A Fitzgerald rarity - or it was, until they made the movie

Coming across "The Curious Case of Benjamin Button," by F. Scott Fitzgerald, in "American Fantastic Tales" is like opening a window and getting a proverbial breath of fresh air. And why is that? For some reason, virtually every story in the anthology, in the genre of horror/fantasy, up through about 1920, is written in an overwrought, fustian prose, prose furnished like a Victorian parlor, and here comes Fitzgerald and the writing is clean and crisp and modern - Shaker-style, by comparison. It's partly his excellence as a writer (though some of the others in this anthology are excellent in their own right, but their prose seems to look backward, whereas Fitzgerald's looks forward); it's also, to be fair, that the subject matter of Button is quite different from most of the others stories in the anthology: it is certainly "fantastic" - story of a baby born as an old man whose life unfolds in reverse, as he gets younger through the years - but it doesn't have the sense of the grotesque, the loneliness, the gloom, the ghastly that all of the others have.
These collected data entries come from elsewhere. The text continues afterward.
Definition prepareTransfer (now : Z) (id : string) (args : CreateLedgerTransferArgs)
  : LedgerTransfer :=
  {| lt_id := id;
     lt_transferRef := cl_transferRef args;
     lt_debitAccountId := la_id (cl_debitAccount args);
     lt_creditAccountId := la_id (cl_creditAccount args);
     lt_amount := cl_amount args;
     lt_ledger := la_ledger (cl_creditAccount args);
     lt_expiresAt := if truthy (cl_timeoutMs args)
                     then Some (now + default 0 (cl_timeoutMs args)) else None;
     lt_state := if truthy (cl_timeoutMs args) then PENDING else POSTED;
     lt_type := cl_type args;
     lt_createdAt := now |}.

(** The constraints of the [ledgerTransfers] table: primary key, unique
    reference, [bigint] and positive amount, foreign keys. *)
Definition insertable (w : World E) (t : LedgerTransfer) : bool :=
  negb (existsb (fun u => bool_decide (lt_id u = lt_id t)
                   || bool_decide (lt_transferRef u = lt_transferRef t)) (transfers w))
  && (0 <? lt_amount t) && (lt_amount t <=? 2 ^ 63 - 1)
  && existsb (fun a => bool_decide (la_id a = lt_debitAccountId t)) (accounts w)
  && existsb (fun a => bool_decide (la_id a = lt_creditAccountId t)) (accounts w)
  && existsb (fun a => ar_ledger a =? lt_ledger t) (assets w)
  && (negb (bool_decide (lt_state t = PENDING)) || is_some (lt_expiresAt t)).

Definition insertTransfer (args : CreateLedgerTransferArgs) : M (World E) LedgerTransfer :=
  let! id := uuid in
  let! w := get in
  let t := prepareTransfer (now w) id args in
  if insertable w t then
    modify (set_transfers (transfers w ++ [t])) ;;!
    ret t
  else throw_error "DBError".

(** The loop over [transfers.entries()]: it stops at the first transfer that
    does not validate, and goes on after an insertion that throws. *)
Fixpoint createTransfersLoop (index : Z) (aborted : bool)
    (errors : list CreateTransferError) (results : list LedgerTransfer)
    (ts : list CreateLedgerTransferArgs) : M (World E) CreateTransfersResult :=
  match ts with
  | [] => ret {| errors := errors; results := results |}
  | t :: ts =>
      let! error := validateTransfer aborted t in
      match error with
      | Some error =>
          ret {| errors := errors ++ [{| cte_index := index; cte_error := error |}];
                 results := results |}
      | None =>
          let! inserted := try_catch (let! row := insertTransfer t in ret (Some row))
                             (fun _ => ret None) in
          match inserted with
          | Some row =>
              createTransfersLoop (index + 1) aborted errors (results ++ [row]) ts
          | None =>
              createTransfersLoop (index + 1) true
                (errors ++ [{| cte_index := index; cte_error := UnknownError |}]) results ts
          end
      end
  end.

(** An exception of the loop leaves the transaction open: nothing of it is
    ever committed. *)
Definition createTransfers (ts : list CreateLedgerTransferArgs)
  : M (World E) CreateTransfersResult :=
  fun w =>
    match createTransfersLoop 0 false [] [] ts w with
    | (Throw e, w') => (Throw e, rollback w w')
    | (Ret r, w') =>
        match errors r with
        | [] => (Ret r, w')
        | _ :: _ => (Ret {| errors := errors r; results := [] |}, rollback w w')
        end
    end.

Definition validateTransferStateUpdate (now : Z) (t : LedgerTransfer) : option TransferError :=
  if isVoided t then Some AlreadyVoided
  else if isPosted t then Some AlreadyPosted
  else if isExpired now t then Some TransferExpired
  else None.

Fixpoint updateTransfersLoop (state : LedgerTransferState) (refs : list string)
  : M (World E) (option TransferError) :=
  match refs with
  | [] => ret None
  | ref :: refs =>
      if negb (validateId ref) then ret (Some InvalidId)
      else
        let! w := get in
        match find_where (fun t => bool_decide (lt_transferRef t = ref)) (transfers w) with
        | None => ret (Some UnknownTransfer)
        | Some t =>
            match validateTransferStateUpdate (now w) t with
            | Some error => ret (Some error)
            | None =>
                modify (fun w => set_transfers
                          (update_where (fun u => bool_decide (lt_id u = lt_id t))
                             (set_state state) (transfers w)) w) ;;!
                updateTransfersLoop state refs
            end
        end
  end.

Definition updateTransferState (refs : list string) (state : LedgerTransferState)
  : M (World E) (option TransferError) :=
  fun w =>
    match updateTransfersLoop state refs w with
    | (Ret None, w') => (Ret None, w')
    | (Ret (Some error), w') => (Ret (Some error), rollback w w')
    | (Throw _, w') => (Ret (Some UnknownError), rollback w w')
    end.

Definition voidTransfers (refs : list string) : M (World E) (option TransferError) :=
  updateTransferState refs VOIDED.

Definition postTransfers (refs : list string) : M (World E) (option TransferError) :=
  updateTransferState refs POSTED.

(** [getAccountTransfers]: the debits and the credits of an account, voided
    and expired transfers left out.  Without an [ORDER BY] Postgres chooses
    which rows a [LIMIT] keeps; here they are the oldest. *)
Definition accountTransferRow (now : Z) (id : string) (t : LedgerTransfer) : bool :=
  (bool_decide (lt_debitAccountId t = id) || bool_decide (lt_creditAccountId t = id))
  && (bool_decide (lt_state t = POSTED)
      || bool_decide (lt_state t = PENDING)
         && match lt_expiresAt t with Some e => now <? e | None => true end).

Record GetLedgerTransfersResult := {
  debits : list LedgerTransfer;
  credits : list LedgerTransfer
}.

Definition getAccountTransfers (id : string) (limit : option nat)
  : M (World E) GetLedgerTransfersResult :=
  gets (fun w =>
    let found := List.filter (accountTransferRow (now w) id) (transfers w) in
    let limited := match default 20%nat limit with O => found | S n => take (S n) found end in
    foldl (fun results t =>
             if bool_decide (lt_debitAccountId t = id)
             then {| debits := debits results ++ [t]; credits := credits results |}
             else {| debits := debits results; credits := credits results ++ [t] |})
      {| debits := []; credits := [] |} limited).
End Ledger.

(** ** The ledger's invariant

    [healthy accs ts n]: the rows are consistent, and at time [n] no account is
    overdrawn.  A liquidity account has at least as much posted credit as posted
    and reserved debit; a settlement account, whose sign is opposite, at least
    as much posted debit as posted and reserved credit. *)

Definition live (n : Z) (st : LedgerTransferState) (t : LedgerTransfer) : bool :=
  bool_decide (lt_state t = st)
  && match st with
     | PENDING => match lt_expiresAt t with Some e => n <? e | None => false end
     | _ => true
     end.

Definition tally (side : LedgerTransfer -> string) (st : LedgerTransferState) (n : Z)
    (id : string) (rows : list LedgerTransfer) : Z :=
  sum_where (fun t => bool_decide (side t = id) && live n st t) lt_amount rows.

Record consistent (accs : list LedgerAccount) (ts : list LedgerTransfer) : Prop := {
  cs_accounts : NoDup (la_id <$> accs);
  cs_ids : NoDup (lt_id <$> ts);
  cs_refs : NoDup (lt_transferRef <$> ts);
  cs_amount : forall t, t ∈ ts -> 0 < lt_amount t;
  cs_expiry : forall t, t ∈ ts -> lt_state t = PENDING -> is_Some (lt_expiresAt t);
  cs_endpoints : forall t, t ∈ ts -> exists d c, d ∈ accs /\ c ∈ accs /\
    la_id d = lt_debitAccountId t /\ la_id c = lt_creditAccountId t /\
    la_id d <> la_id c /\ la_ledger d = lt_ledger t /\ la_ledger c = lt_ledger t
}.

Definition solvent_account (ts : list LedgerTransfer) (n : Z) (a : LedgerAccount) : Prop :=
  if isSettlementAccount a then
    tally lt_creditAccountId POSTED n (la_id a) ts + tally lt_creditAccountId PENDING n (la_id a) ts
    <= tally lt_debitAccountId POSTED n (la_id a) ts
  else
    tally lt_debitAccountId POSTED n (la_id a) ts + tally lt_debitAccountId PENDING n (la_id a) ts
    <= tally lt_creditAccountId POSTED n (la_id a) ts.

Record healthy (accs : list LedgerAccount) (ts : list LedgerTransfer) (n : Z) : Prop := {
  h_consistent : consistent accs ts;
  h_solvent : forall a, a ∈ accs -> solvent_account ts n a
}.

Lemma balancesAt_tally n id rows :
  balancesAt n id rows =
  {| creditsPosted := tally lt_creditAccountId POSTED n id rows;
     creditsPending := tally lt_creditAccountId PENDING n id rows;
     debitsPosted := tally lt_debitAccountId POSTED n id rows;
     debitsPending := tally lt_debitAccountId PENDING n id rows |}.
Proof.
  unfold balancesAt, tally. rewrite !sum_where_filter.
  f_equal; apply sum_where_ext; intros t _; unfold balanceRow, live;
    repeat case_bool_decide; simpl; try congruence;
    destruct (lt_expiresAt t); simpl; try done; by destruct (_ <? _).
Qed.

Lemma tally_app side st n id ts1 ts2 :
  tally side st n id (ts1 ++ ts2) = tally side st n id ts1 + tally side st n id ts2.
Proof. apply sum_where_app. Qed.

Lemma tally_one side st n id t :
  tally side st n id [t] = if bool_decide (side t = id) && live n st t then lt_amount t else 0.
Proof. unfold tally. simpl. lia. Qed.

Lemma tally_update side st n id g ts t :
  NoDup (lt_id <$> ts) -> t ∈ ts ->
  tally side st n id (update_where (fun u => bool_decide (lt_id u = lt_id t)) g ts) =
  tally side st n id ts
  - (if bool_decide (side t = id) && live n st t then lt_amount t else 0)
  + (if bool_decide (side (g t) = id) && live n st (g t) then lt_amount (g t) else 0).
Proof. intros. unfold tally. by rewrite (sum_where_update lt_id). Qed.

Lemma tally_unused side st n id ts :
  (forall t, t ∈ ts -> side t <> id) -> tally side st n id ts = 0.
Proof. intros H. apply sum_where_none. intros t Ht. by rewrite bool_decide_eq_false_2 by auto. Qed.

(** Reservations only lapse as time passes. *)
Lemma tally_pending_antimono side n n' id ts :
  n <= n' -> (forall t, t ∈ ts -> 0 < lt_amount t) ->
  tally side PENDING n' id ts <= tally side PENDING n id ts.
Proof.
  intros Hn Ha. apply sum_where_le. intros t Ht. specialize (Ha t Ht). unfold live.
  repeat case_bool_decide; simpl; try lia. destruct (lt_expiresAt t) as [e|]; simpl; try lia.
  destruct (Z.ltb_spec n' e), (Z.ltb_spec n e); lia.
Qed.

Lemma tally_posted_time side n n' id ts :
  tally side POSTED n' id ts = tally side POSTED n id ts.
Proof. done. Qed.

Lemma healthy_tick accs ts n n' : n <= n' -> healthy accs ts n -> healthy accs ts n'.
Proof.
  intros Hn [Hc Hs]. split; [done|]. intros a Ha. specialize (Hs a Ha).
  unfold solvent_account in *.
  pose proof (tally_pending_antimono lt_creditAccountId n n' (la_id a) ts Hn (cs_amount _ _ Hc)).
  pose proof (tally_pending_antimono lt_debitAccountId n n' (la_id a) ts Hn (cs_amount _ _ Hc)).
  rewrite !(tally_posted_time _ n n'). destruct (isSettlementAccount a); lia.
Qed.

Lemma healthy_account accs ts n a :
  healthy accs ts n -> la_id a ∉ la_id <$> accs -> healthy (accs ++ [a]) ts n.
Proof.
  intros [[] Hs] Ha. split.
  - split; auto.
    + rewrite fmap_app. apply NoDup_app. repeat split; [done| |apply NoDup_singleton].
      intros x Hx [->|[]%elem_of_nil]%elem_of_cons. by apply Ha.
    + intros t Ht. destruct (cs_endpoints0 t Ht) as (d & c & Hd & Hc & ?).
      exists d, c. rewrite !elem_of_app. auto.
  - intros b [Hb|Hb]%elem_of_app; [by apply Hs|].
    apply list_elem_of_singleton in Hb as ->.
    assert (forall t, t ∈ ts -> lt_creditAccountId t <> la_id a /\ lt_debitAccountId t <> la_id a)
      as Hun.
    { intros t Ht. destruct (cs_endpoints0 t Ht) as (d & c & Hd & Hc & Ed & Ec & _).
      split; intros Heq; apply Ha; rewrite <- Heq.
      - rewrite <- Ec. by apply list_elem_of_fmap_2.
      - rewrite <- Ed. by apply list_elem_of_fmap_2. }
    unfold solvent_account.
    rewrite !tally_unused by (intros t Ht; by apply Hun). by destruct (isSettlementAccount a).
Qed.

(** The state changes that [validateTransferStateUpdate] lets through. *)
Lemma healthy_update accs ts n t st :
  healthy accs ts n -> t ∈ ts -> validateTransferStateUpdate n t = None ->
  st = POSTED \/ st = VOIDED ->
  healthy accs (update_where (fun u => bool_decide (lt_id u = lt_id t)) (set_state st) ts) n.
Proof.
  intros [[] Hs] Ht Hv Hst.
  assert (lt_state t = PENDING /\ live n PENDING t = true /\ live n POSTED t = false) as (Hp & Hl & Hl').
  { unfold validateTransferStateUpdate, isVoided, isPosted, isExpired in Hv.
    destruct (lt_state t) eqn:Hstate; simpl in *; simplify_eq.
    destruct (cs_expiry0 t Ht Hstate) as [e He].
    unfold live. rewrite Hstate, He in *. simpl in *.
    destruct (Z.leb_spec e n); simplify_eq. split; [done|]. split; [by apply Z.ltb_lt|done]. }
  split.
  - split; auto.
    + by rewrite update_where_key.
    + by rewrite update_where_key.
    + intros u (v & Hu & ->)%update_where_elem. case_bool_decide; simpl; auto.
    + intros u (v & Hu & ->)%update_where_elem. case_bool_decide; simpl; [|by auto].
      intros ->. by destruct Hst.
    + intros u (v & Hu & ->)%update_where_elem. case_bool_decide; simpl; auto.
  - intros a Ha. specialize (Hs a Ha). unfold solvent_account in *.
    rewrite !tally_update by done. rewrite Hl, Hl'. specialize (cs_amount0 t Ht).
    destruct (cs_endpoints0 t Ht) as (d & c & _ & _ & Hd & Hc & Hne & _).
    destruct Hst as [->| ->]; simpl; unfold live; simpl;
      destruct (isSettlementAccount a);
      repeat case_bool_decide; simpl in *; try lia; congruence.
Qed.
It's almost comic in tone; it's a fantasy of the "what-if" variety, establishing a premise and then letting it play out. Should there be more such stories included? Well, I don't think there are many such stories (though this one has spurred some imitators recently - at least one recent novel ripped off the entire theme). Button had been a pretty obscure Fitzgerald story, but it's now better known because of the movie. I was amazed how much the movie embellished on this rather skeletal plot - not for the better.